(** a [put] of more than 1 MB can never succeed, yet it first drops the
    old value of its key and then evicts: afterwards nine other keys of the
    shard are gone, or the shard is empty. *)
Theorem put_oversize s live k v :
  store_inv s live -> op_fits (OPut k v) -> kMaxSlotSize < entry_extent k v ->
  (put s k v).1 = false /\ contents (put s k v).2 !! k = None /\
  exists evicted, NoDup evicted /\ k ∉ evicted /\
    Forall (fun k' => shard_for s k' = shard_for s k /\ is_Some (contents s !! k')) evicted /\
    contents (put s k v).2 = foldr delete (delete k (contents s)) evicted /\
    (length evicted = 9%nat \/
     forall k', shard_for s k' = shard_for s k -> contents (put s k v).2 !! k' = None).
Proof.
  intros Hinv Hfit Hx. destruct (put_spec s live k v Hinv Hfit) as (evicted & live' & [_ H2 H3 H4 _ H5]).
  destruct (put s k v) as [[] s']; simpl in *; [lia|]. destruct H5 as (_ & Ec & Hend).
  split; [done|]. split; [|by exists evicted].
  rewrite Ec, foldr_delete_comm. apply lookup_delete_eq.
Qed.

(** A store whose only shard holds two entries. *)
Definition demo_small : LocalStore :=
  (kv_run (LocalStore_new (mkArena 4096 kPageSize false) 1)
     [OPut (lit "a") (lit "1"); OPut (lit "b") (lit "2")]).2.

Lemma demo_small_inv : exists live, store_inv demo_small live.
Proof.
  change (kv_inv demo_small). apply kv_run_inv; [repeat constructor|].
  exists ∅. apply store_inv_new; [vm_compute; discriminate|lia].
Qed.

■ **WHAT TO DO**
The records above must be printed again in full, exactly as written.

■ **SOLUTION TO THE PROBLEM**
(** a [put] of more than 1 MB can never succeed, yet it first drops the
    old value of its key and then evicts: afterwards nine other keys of the
    shard are gone, or the shard is empty. *)
Theorem put_oversize s live k v :
  store_inv s live -> op_fits (OPut k v) -> kMaxSlotSize < entry_extent k v ->
  (put s k v).1 = false /\ contents (put s k v).2 !! k = None /\
  exists evicted, NoDup evicted /\ k ∉ evicted /\
    Forall (fun k' => shard_for s k' = shard_for s k /\ is_Some (contents s !! k')) evicted /\
    contents (put s k v).2 = foldr delete (delete k (contents s)) evicted /\
    (length evicted = 9%nat \/
     forall k', shard_for s k' = shard_for s k -> contents (put s k v).2 !! k' = None).
Proof.
  intros Hinv Hfit Hx. destruct (put_spec s live k v Hinv Hfit) as (evicted & live' & [_ H2 H3 H4 _ H5]).
  destruct (put s k v) as [[] s']; simpl in *; [lia|]. destruct H5 as (_ & Ec & Hend).
  split; [done|]. split; [|by exists evicted].
  rewrite Ec, foldr_delete_comm. apply lookup_delete_eq.
Qed.

(** A store whose only shard holds two entries. *)
Definition demo_small : LocalStore :=
  (kv_run (LocalStore_new (mkArena 4096 kPageSize false) 1)
     [OPut (lit "a") (lit "1"); OPut (lit "b") (lit "2")]).2.

Lemma demo_small_inv : exists live, store_inv demo_small live.
Proof.
  change (kv_inv demo_small). apply kv_run_inv; [repeat constructor|].
  exists ∅. apply store_inv_new; [vm_compute; discriminate|lia].
Qed.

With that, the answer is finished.